CNN Central News & Network–ITDC India Epress/ITDC News Bhopal: The Reserve Bank of India (RBI) has unanimously cut the repo rate by 25 basis points, bringing it to 5.25 percent. This marks the fourth rate reduction in 2025, totalling a cumulative 125 bps cut since the start of the year. This decisive move comes against a backdrop of easing inflation, stable growth, and an eagerness to boost liquidity and credit flow. For homebuyers, particularly those looking at affordable, mid-income, or even premium housing across NCR and other urban corridors, this signals a fresh wave of affordability. As banks adjust lending rates, borrowers with floating-rate home loans may soon see lower EMIs, reviving demand and giving impetus to property purchases. The softer interest rate environment is thus set to underpin stronger housing demand through the remainder of 2025 and into 2026, a period likely to see many “fence-sitters” finally turning into homeowners.
Real-estate developers welcomed the decision, noting that it could accelerate demand, convert cautious buyers into committed ones, and provide the needed boost to both residential and commercial launches in the coming year.
Sandeep Chhillar, Founder and Chairman, Landmark Group, says, “The RBI bringing the repo rate down by 25 basis points marks a strong pro-growth signal and undoubtedly benefits the real estate sector. With home loan rates likely to fall further, affordability will improve, especially for first-time homebuyers. This move is expected to reignite demand, sustain buyer interest, and create a favourable environment for continued growth across the housing market.”
Umang Jindal, CEO, Homeland Group, says, “The 25 bps rate cut is a welcome breather for the industry, especially at a time when growth is spreading beyond metros. In Tier-II cities, we’re seeing families upgrade to better homes and businesses look for organised commercial spaces. This reduction nudges both trends forward. It lowers borrowing costs, improves sentiment, and makes it easier for developers like us to fast-track mixed-use neighbourhoods where people can live, work, and shop within the same ecosystem. As we head into 2026, Tier-II markets are set to witness stronger absorption, better retail activity, and sustained demand for quality residential projects driven by aspiration and improved affordability.”

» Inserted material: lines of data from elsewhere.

(** [validateAndOrderImages]; [index] is the number of images accepted so far. *)
Fixpoint orderImages (index : Z) (urls : list string) (assets : list ImageAsset.t)
    (authorID : Z) : goerr + list ImageAsset.t :=
  match urls with
  | [] => inr []
  | url :: urls' =>
      match last (filter (fun a => ImageAsset.PublicURL a = url) assets) with
      | None => inl (EApi (NotFound BizImageNotFound "图片"))
      | Some asset =>
          if IsPurgedImageURL (ImageAsset.PublicURL asset)
          then inl (EApi (NotFound BizImageNotFound "图片"))
          else if negb (bool_decide (ImageAsset.Status asset = ImageStatusPending)) &&
                  negb (bool_decide (ImageAsset.Status asset = ImageStatusReady))
          then inl (EApi (Conflict BizImageNotApproved "图片当前不可引用"))
          else if negb (bool_decide (ImageAsset.UploaderID asset = Some authorID))
          then inl (EApi (Forbidden BizImageNotOwned "只能引用自己上传的图片"))
          else if negb (bool_decide (ImageAsset.Purpose asset = ImagePurposePost))
          then inl (EApi (Conflict BizImagePurposeWrong "图片用途不是帖子配图"))
          else if bool_decide (ImageAsset.Moderation asset = ModerationStatusBlock)
          then inl (EApi (Conflict BizImageNotApproved
                 ("第 " +:+ FormatInt (index + 1) +:+ " 张图片（upload_id=" +:+
                  FormatInt (ImageAsset.ID asset) +:+ "）未通过审核")))
          else
            let? rest := orderImages (index + 1) urls' assets authorID in
            inr (asset :: rest)
      end
  end.
Definition validateAndOrderImages (urls : list string) (assets : list ImageAsset.t)
    (authorID : Z) : goerr + list ImageAsset.t * list Z :=
  let? ordered := orderImages 0 urls assets authorID in
  inr (ordered, map ImageAsset.ID ordered).

Section service.
Context `{Env} `{Pg} `{Unicode} `{DbClock} `{Decimal}.

Definition dictionaryError {A} (resource : string) (err : goerr) : MT A :=
  if is_not_found err then api_error (NotFound BizDictItemNotFound resource) else internal err.
Definition postRepositoryError {A} (err : goerr) : MT A :=
  if is_not_found err then api_error (NotFound BizPostNotFound "帖子") else internal err.
Definition historyWriteError {A} (err : goerr) : MT A :=
  if IsUniqueViolation err "uq_post_histories_revision"
  then api_error (Conflict BizConflict "帖子版本冲突，请重试") else internal err.

(** ** Images of deleted and restored posts *)
Section images.
Context (imageAccess : ImageAccessController).

Definition action_document (action : string) (numbers : list (string * Z)) : string :=
  json_object (("action"%string, json_string action) ::
               map (fun kv => (fst kv, FormatInt (snd kv))) numbers).

Definition image_fact (assetID : Z) (provider verdict raw : string) (actorID : Z) (now : time)
    : ModerationRecord.t :=
  ModerationRecord.mk 0 None None (Some assetID) None None None None None None
    ModerationSceneImage provider None verdict [] None raw (Some actorID) (Some now) None now.

Definition applyAdminPostDeleteImage (postID actorID : Z) (asset : option ImageAsset.t)
    (now : time) : MT unit :=
  match asset with
  | None => mret tt
  | Some a =>
      let* record := ModerationRepository.CreateAdministrativeRecord
        (image_fact (ImageAsset.ID a) adminPostDeleteProvider ModerationVerdictBlock
           (action_document "admin_delete_post" [("post_id"%string, postID)]) actorID now) in
      ModerationRepository.UpdateImageModeration (ImageAsset.ID a) ModerationStatusBlock ;;;
      ModerationService.applyImageAccess imageAccess (Some a) (ModerationRecord.ID record)
        ModerationVerdictBlock
  end.

Definition applyAdminPostRestoreImage (postID actorID : Z) (asset : ImageAsset.t)
    (sourceRecordID : Z) (now : time) : MT unit :=
  let* record := ModerationRepository.CreateAdministrativeRecord
    (image_fact (ImageAsset.ID asset) adminRestoreProvider ModerationVerdictPass
       (action_document "restore_post_image"
          [("post_id"%string, postID); ("source_record_id"%string, sourceRecordID)]) actorID now) in
  ModerationRepository.UpdateImageModeration (ImageAsset.ID asset) ModerationStatusPass ;;;
  ModerationService.applyImageAccess imageAccess (Some asset) (ModerationRecord.ID record)
    ModerationVerdictPass.

Fixpoint block_images (postID actorID : Z) (assets : list ImageAsset.t) (now : time)
    (imageIDs : list Z) : MT unit :=
  match imageIDs with
  | [] => mret tt
  | id :: ids =>
      let asset := ModerationService.imageAssetByID assets id in
      (if bool_decide (ImageAsset.Moderation <$> asset = Some ModerationStatusBlock) then mret tt
       else on_error (applyAdminPostDeleteImage postID actorID asset now) internal) ;;;
      block_images postID actorID assets now ids
  end.

Definition deletePostWithHistoryAndImages (post : Post.t) (actorID : Z) (reason : string)
    (now : time) : MT unit :=
  let* imageIDs := on_error (PostRepository.PostImageIDs (Post.ID post)) internal in
  let* assets := on_error (PostRepository.LockImagesByIDs imageIDs) internal in
  on_error (PostRepository.SoftDelete (Post.ID post) actorID reason now) postRepositoryError ;;;
  let* imageIDsToBlock := on_error
    (PostRepository.ImageIDsWithoutUndeletedPostReferences imageIDs) internal in
  block_images (Post.ID post) actorID assets now imageIDsToBlock.

Fixpoint restore_images (postID actorID : Z) (latest : Z -> option ModerationRecord.t)
    (now : time) (assets : list ImageAsset.t) : MT unit :=
  match assets with
  | [] => mret tt
  | asset :: assets' =>
      (if bool_decide (ImageAsset.Moderation asset = ModerationStatusBlock) then
         match latest (ImageAsset.ID asset) with
         | Some record =>
             if bool_decide (ModerationRecord.Provider record = adminPostDeleteProvider)
             then applyAdminPostRestoreImage postID actorID asset (ModerationRecord.ID record) now
             else mret tt
         | None => mret tt
         end
       else mret tt) ;;;
      restore_images postID actorID latest now assets'
  end.

Definition restoreAdminPostDeleteImages (postID actorID : Z) (assets : list ImageAsset.t)
    (now : time) : MT unit :=
  let* latest := PostRepository.LatestImageModerationByAssetIDs
    (map ImageAsset.ID
       (filter (fun a => ImageAsset.Moderation a = ModerationStatusBlock) assets)) in
  restore_images postID actorID latest now assets.
End images.

Context (s : PostService).
Abbreviation access := (ps_imageAccess s).

(** ** Text moderation *)
Definition moderation_text (resolved : resolvedPostPayload) : string :=
  np_Title (rp_Norm resolved) +:+ String "010"%char EmptyString +:+ np_Content (rp_Norm resolved).

Definition alert_unless_pass (target : string) (id : Z) (result : ModerationResult) : MT unit :=
  if bool_decide (mr_Verdict result = ModerationVerdictPass) then mret tt
  else Alert (verdict_alert target id None (mr_Provider result) (mr_ProviderJobID result)
         (mr_Verdict result) (mr_Labels result)).

Definition finishModeration (postID contentRevision : Z) (resolved : resolvedPostPayload)
    : MT string :=
  if negb (np_Publish (rp_Norm resolved)) then mret PostStatusDraft
  else
    let* result := call_review (ps_moderator s)
      (mkModerationRequest ModerationTargetPost None (moderation_text resolved)) in
    validateModerationResult result ;;;
    let* now := Now in
    on_error (PostRepository.CreateModerationRecord
      (moderationRecordForPost postID contentRevision result now)) internal ;;;
    alert_unless_pass ModerationTargetPost postID result ;;;
    aggregatePostModeration (mr_Verdict result) (rp_ImageAssets resolved).

Definition moderateTag (tag : Tag.t) : MT unit :=
  let* result := call_review (ps_moderator s)
    (mkModerationRequest ModerationTargetTag None (Tag.Name tag)) in
  validateModerationResult result ;;;
  let* deletedAt := (if bool_decide (mr_Verdict result = ModerationVerdictBlock)
                     then let* now := Now in mret (Some now) else mret None) in
  on_error (PostRepository.SetTagModeration (Tag.ID tag) (mr_Verdict result) deletedAt) internal ;;;
  let* now := Now in
  on_error (PostRepository.CreateModerationRecord
    (moderationRecordForTarget None (Some (Tag.ID tag)) result now)) internal ;;;
  alert_unless_pass ModerationTargetTag (Tag.ID tag) result.

(** ** Relations *)
(** The tags' ids and canonical names. *)
Fixpoint replaceTags (names : list string) : MT (list (Z * string)) :=
  match names with
  | [] => mret []
  | name :: names' =>
      let* found := PostRepository.FindOrCreateTag name in
      let '(tag, created) := found in
      if negb (bool_decide (Tag.DeletedAt tag = None))
      then api_error (Conflict BizContentRejected "包含已下架标签")
      else
        (if (created : bool) then moderateTag tag else mret tt) ;;;
        let* rest := replaceTags names' in
        mret ((Tag.ID tag, Tag.Name tag) :: rest)
  end.

Definition applyPostRelations (postID : Z) (resolved : resolvedPostPayload)
    : MT resolvedPostPayload :=
  let* tags := replaceTags (np_Tags (rp_Norm resolved)) in
  let normalized := (rp_Norm resolved) <| np_Tags := map snd tags |> in
  let resolved := resolved <| rp_Norm := normalized |> in
  PostRepository.ReplaceTags postID (map fst tags) ;;;
  PostRepository.ReplaceFlavors postID (np_PostType (rp_Norm resolved)) (rp_Flavors resolved)
    (np_FlavorStances (rp_Norm resolved)) ;;;
  PostRepository.ReplaceImages postID (rp_ImageIDs resolved) ;;;
  mret resolved.

Definition appendPostHistory (post : Post.t) (revision editorID : Z) (editReason : option string)
    (editedAt : time) : MT unit :=
  let* relations := PostRepository.LoadSnapshotRelations (Post.ID post) in
  PostRepository.CreateHistory (PostHistory.mk 0 (Post.ID post) revision editorID editedAt
    (snapshotFromCurrent post relations) editReason).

Sehaj Chawla, Managing Director, TREVOC Group, says, “The cumulative softening of rates — with the latest 25 bps cut bringing the effective lending environment to 5.25 percent from 6.50 percent last year — marks a total reduction of 1.25 percent, which is a major boost for homebuyers. Lower borrowing costs directly translate into higher purchasing power and faster decision-making. Supported by stable inflation and strong GDP momentum, this move sets the stage for accelerated growth across the real estate sector.”